* **Records supplied**:
(** * Chladni interactive poster: particle behaviour and sonification

    A shallow embedding of [sketch.js].  JavaScript numbers are modelled as
    real numbers with exact arithmetic; the p5.js helpers the sketch calls
    ([map], [constrain], [abs], the [p5.Vector] methods) are transcribed from
    the p5.js library.  The sketch only ever builds vectors with a zero third
    component, so vectors carry [x] and [y] only.

    What the environment supplies is an explicit input: the reading of
    [millis()], the sample drawn by [Math.random()], the frame counter. *)

From Stdlib Require Import Reals Lra Lia List String Bool Arith ZArith.
Import ListNotations.
Open Scope R_scope.

(** ** p5.js helpers *)

Module P5.

(** [map(n, start1, stop1, start2, stop2)], without the optional bounds. *)
Definition map (n start1 stop1 start2 stop2 : R) : R :=
  (n - start1) / (stop1 - start1) * (stop2 - start2) + start2.

(** [constrain(n, low, high)] is [Math.max(Math.min(n, high), low)]. *)
Definition constrain (n low high : R) : R := Rmax (Rmin n high) low.

Definition abs (n : R) : R := Rabs n.

Definition TWO_PI : R := 2 * PI.

End P5.

(** ** p5.Vector *)

Module Vector.

Record t : Type := mk { x : R; y : R }.

Definition add (v w : t) : t := mk (x v + x w) (y v + y w).

Definition mult (v : t) (n : R) : t := mk (x v * n) (y v * n).

(** [div] warns and leaves the vector alone when the divisor is zero. *)
Definition div (v : t) (n : R) : t :=
  if Req_dec_T n 0 then v else mk (x v / n) (y v / n).

Definition magSq (v : t) : R := x v * x v + y v * y v.

Definition mag (v : t) : R := sqrt (magSq v).

Definition normalize (v : t) : t :=
  let len := mag v in
  if Req_dec_T len 0 then v else mult v (1 / len).

Definition limit (v : t) (max : R) : t :=
  let mSq := magSq v in
  if Rgt_dec mSq (max * max) then mult (div v (sqrt mSq)) max else v.

Definition fromAngle (angle : R) : t := mk (1 * cos angle) (1 * sin angle).

(** [random2D()]; [u] is the sample returned by [Math.random()]. *)
Definition random2D (u : R) : t := fromAngle (u * P5.TWO_PI).

End Vector.

Definition createVector (x y : R) : Vector.t := Vector.mk x y.

(** ** Configuration *)

Definition CANVAS_WIDTH : R := 1080.
Definition CANVAS_HEIGHT : R := 1350.
Definition NUM_PARTICLES : nat := 9000.
Definition L_CHLADNI_SCALE : R := CANVAS_WIDTH / 3.
Definition SCATTER_DURATION : R := 500.
Definition NUM_SETTLE_OSCILLATORS : nat := 4.

(** ** Sound calculations *)

Definition calculateFrequencyFromMN (m n : R) : R :=
  let complexity := (m * 1.2) + (n * 1.2) in
  let freq := P5.map complexity 2 40 50 600 in
  freq.

Definition chladni (x y m_val n_val : R) : R :=
  let term1 := cos (n_val * PI * x / L_CHLADNI_SCALE) * cos (m_val * PI * y / L_CHLADNI_SCALE) in
  let term2 := cos (m_val * PI * x / L_CHLADNI_SCALE) * cos (n_val * PI * y / L_CHLADNI_SCALE) in
  term1 - term2.

(** ** Particle *)

Record Particle : Type := mkParticle {
  pos : Vector.t;
  vel : Vector.t;
  acc : Vector.t;
  isSettled : bool
}.

(** The constructor's [maxSpeed] and [maxForce] are never reassigned. *)
Definition maxSpeed : R := 2.5.
Definition maxForce : R := 0.4.

(** [new Particle()]; [u1], [u2] are the samples behind [random(CANVAS_WIDTH)]
    and [random(CANVAS_HEIGHT)]. *)
Definition newParticle (u1 u2 : R) : Particle :=
  mkParticle (createVector (u1 * CANVAS_WIDTH) (u2 * CANVAS_HEIGHT))
             (createVector 0 0) (createVector 0 0) false.

Definition set_pos (q : Vector.t) (p : Particle) : Particle :=
  mkParticle q (vel p) (acc p) (isSettled p).
Definition set_vel (v : Vector.t) (p : Particle) : Particle :=
  mkParticle (pos p) v (acc p) (isSettled p).
Definition set_acc (a : Vector.t) (p : Particle) : Particle :=
  mkParticle (pos p) (vel p) a (isSettled p).
Definition set_isSettled (b : bool) (p : Particle) : Particle :=
  mkParticle (pos p) (vel p) (acc p) b.

Definition applyForce (force : Vector.t) (p : Particle) : Particle :=
  set_acc (Vector.add (acc p) force) p.

(** The two wrap tests of one axis, in the order the code runs them. *)
Definition wrap (bound c : R) : R :=
  let c1 := if Rlt_dec c 0 then bound else c in
  if Rgt_dec c1 bound then 0 else c1.

Definition update (p : Particle) : Particle :=
  let p1 := set_vel (Vector.add (vel p) (acc p)) p in
  let p2 := set_vel (Vector.limit (vel p1) maxSpeed) p1 in
  let p3 := set_pos (Vector.add (pos p2) (vel p2)) p2 in
  let p4 := set_acc (Vector.mult (acc p3) 0) p3 in
  set_pos (Vector.mk (wrap CANVAS_WIDTH (Vector.x (pos p4)))
                     (wrap CANVAS_HEIGHT (Vector.y (pos p4)))) p4.

Definition tolerance : R := 0.03.
Definition checkDistance : R := 2.

Section ParticleMethods.

(** The globals the methods read. *)
Variables stableM stableN lastScatterTime : R.

Definition getChladniValue (x_coord y_coord : R) : R :=
  let scaledX := P5.map x_coord 0 CANVAS_WIDTH (- L_CHLADNI_SCALE) L_CHLADNI_SCALE in
  let scaledY := P5.map y_coord 0 CANVAS_HEIGHT (- L_CHLADNI_SCALE) L_CHLADNI_SCALE in
  P5.abs (chladni scaledX scaledY stableM stableN).

(** The four comparisons of the gradient descent, accumulated in the
    order the code runs them. *)
Definition steerForce (chladniVal : R) (p : Particle) : Vector.t :=
  let px := Vector.x (pos p) in
  let py := Vector.y (pos p) in
  let rightVal := getChladniValue (px + checkDistance) py in
  let leftVal := getChladniValue (px - checkDistance) py in
  let downVal := getChladniValue px (py + checkDistance) in
  let upVal := getChladniValue px (py - checkDistance) in
  let sx0 := 0 in
  let sy0 := 0 in
  let sx1 := if Rlt_dec rightVal chladniVal then sx0 + 1
             else if Rgt_dec rightVal chladniVal then sx0 - 1 else sx0 in
  let sx2 := if Rlt_dec leftVal chladniVal then sx1 - 1
             else if Rgt_dec leftVal chladniVal then sx1 + 1 else sx1 in
  let sy1 := if Rlt_dec downVal chladniVal then sy0 + 1
             else if Rgt_dec downVal chladniVal then sy0 - 1 else sy0 in
  let sy2 := if Rlt_dec upVal chladniVal then sy1 - 1
             else if Rgt_dec upVal chladniVal then sy1 + 1 else sy1 in
  createVector sx2 sy2.
(** ** Claim C1 *)

(** C1 (as amended): [measure_once] fails with [InvalidStateError], without
    drawing, exactly when the state is not valid; otherwise, for the drawn
    [u], it selects the smallest index [k] with [u < c_k], the last
    cumulative value being taken as exactly 1 (so the last index is selected
    when no earlier [c_j] exceeds [u]), and returns the label of [k] with
    [collapse_to k]: amplitude exactly [1+0j] at [k] and [0] at every other
    index. *)
Theorem measure_once_spec {G} (uniform : G -> R * G) (s : StateVector)
  (g g' : G) (u : R) (Hg : uniform g = (u, g')) :
  (is_valid default_tolerance s = Ok false ->
   measure_once uniform s g = (Err InvalidStateError, g)) /\
  (is_valid default_tolerance s = Ok true ->
   exists k,
     measure_once uniform s g =
       (Ok (label (num_qubits s) k, collapse_to s k), g') /\
     (k < length (amplitudes s))%nat /\
     (forall j, (j < k)%nat -> cumulative (probabilities s) j <= u) /\
     (u < cumulative (probabilities s) k \/
      k = (length (amplitudes s) - 1)%nat) /\
     amplitude_at (collapse_to s k) k = Ok C1 /\
     (forall j, j <> k -> (j < length (amplitudes s))%nat ->
        amplitude_at (collapse_to s k) j = Ok C0) /\
     length (amplitudes (collapse_to s k)) = length (amplitudes s)).
Proof.
  unfold measure_once. split; intros Hv; rewrite Hv; [reflexivity |].
  rewrite Hg. exists (select_index s u).
  destruct (select_index_spec s u (valid_nonempty s Hv)) as [Hk [Hj Hl]].
  split; [reflexivity |]. split; [exact Hk |]. split; [exact Hj |].
  split; [destruct Hl; [right | left]; assumption |].
  split; [rewrite collapse_amplitude, Nat.eqb_refl by exact Hk; reflexivity |].
  split; [| apply collapse_length].
  intros j Hne Hj'. rewrite collapse_amplitude by exact Hj'.
  apply Nat.eqb_neq in Hne. rewrite Hne. reflexivity.
Qed.
(** * ENR1M SDK: the helper functions and the contract client

    A shallow embedding of [src/utils/helpers.ts] (amount formatting, share
    and yield arithmetic, validation, error classification) and of the
    [ENR1MClient] class (remote reads and writes against the deployed
    contracts), followed by the properties of the specification that are
    about them.

    JavaScript [bigint] values are [Z]; [/] and [%] on them are the truncating
    [Z.quot] and [Z.rem] and throw a [RangeError] on a zero divisor. Strings
    are [string]. A function that can throw returns a [result]. *)

From Stdlib Require Import ZArith NArith Lia List Bool Ascii String.
From Stdlib Require Import Floats.PrimFloat.
Import ListNotations.

Local Open Scope string_scope.
Local Open Scope Z_scope.

(* ===================================================================== *)
(** * Part I: definitions *)
(* ===================================================================== *)

(** ** Exceptions and the error monad *)

(** What a JavaScript [throw] can carry in this code base: the runtime's own
    errors, a plain [Error], the rejection of a remote call, and the error
    classes of [types/contracts.ts]. *)
Inductive Thrown : Type :=
| RangeError (msg : string)
| TypeError (msg : string)
| PlainError (msg : string)
| RemoteFailure (raw : string)
| ContractInteractionError (msg contractName functionName : string)
                           (originalError : Thrown)
| InsufficientBalanceError (required available : Z) (token : string)
| ClaimDeadlinePassedError (snapshotId deadline : Z)
| InvalidAmountFormat (text : string).

Inductive result (A : Type) : Type :=
| Ok (a : A)
| Throw (e : Thrown).

Arguments Ok {A} a.
Arguments Throw {A} e.

Definition bind {A B : Type} (m : result A) (k : A -> result B) : result B :=
  match m with
  | Ok a => k a
  | Throw e => Throw e
  end.

Declare Scope js_scope.
Delimit Scope js_scope with js.
Notation "x <- m ;; k" := (bind m (fun x => k))
  (at level 61, m at next level, right associativity) : js_scope.
Local Open Scope js_scope.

* **Prompt**: In the records above, the line with "intros j Hne" marks the start and the line with "Ok a => k a" marks the end; copy that stretch exactly, both lines included, and nothing else.

* **Completed task**:
  intros j Hne Hj'. rewrite collapse_amplitude by exact Hj'.
  apply Nat.eqb_neq in Hne. rewrite Hne. reflexivity.
Qed.
(** * ENR1M SDK: the helper functions and the contract client

    A shallow embedding of [src/utils/helpers.ts] (amount formatting, share
    and yield arithmetic, validation, error classification) and of the
    [ENR1MClient] class (remote reads and writes against the deployed
    contracts), followed by the properties of the specification that are
    about them.

    JavaScript [bigint] values are [Z]; [/] and [%] on them are the truncating
    [Z.quot] and [Z.rem] and throw a [RangeError] on a zero divisor. Strings
    are [string]. A function that can throw returns a [result]. *)

From Stdlib Require Import ZArith NArith Lia List Bool Ascii String.
From Stdlib Require Import Floats.PrimFloat.
Import ListNotations.

Local Open Scope string_scope.
Local Open Scope Z_scope.

(* ===================================================================== *)
(** * Part I: definitions *)
(* ===================================================================== *)

(** ** Exceptions and the error monad *)

(** What a JavaScript [throw] can carry in this code base: the runtime's own
    errors, a plain [Error], the rejection of a remote call, and the error
    classes of [types/contracts.ts]. *)
Inductive Thrown : Type :=
| RangeError (msg : string)
| TypeError (msg : string)
| PlainError (msg : string)
| RemoteFailure (raw : string)
| ContractInteractionError (msg contractName functionName : string)
                           (originalError : Thrown)
| InsufficientBalanceError (required available : Z) (token : string)
| ClaimDeadlinePassedError (snapshotId deadline : Z)
| InvalidAmountFormat (text : string).

Inductive result (A : Type) : Type :=
| Ok (a : A)
| Throw (e : Thrown).

Arguments Ok {A} a.
Arguments Throw {A} e.

Definition bind {A B : Type} (m : result A) (k : A -> result B) : result B :=
  match m with
  | Ok a => k a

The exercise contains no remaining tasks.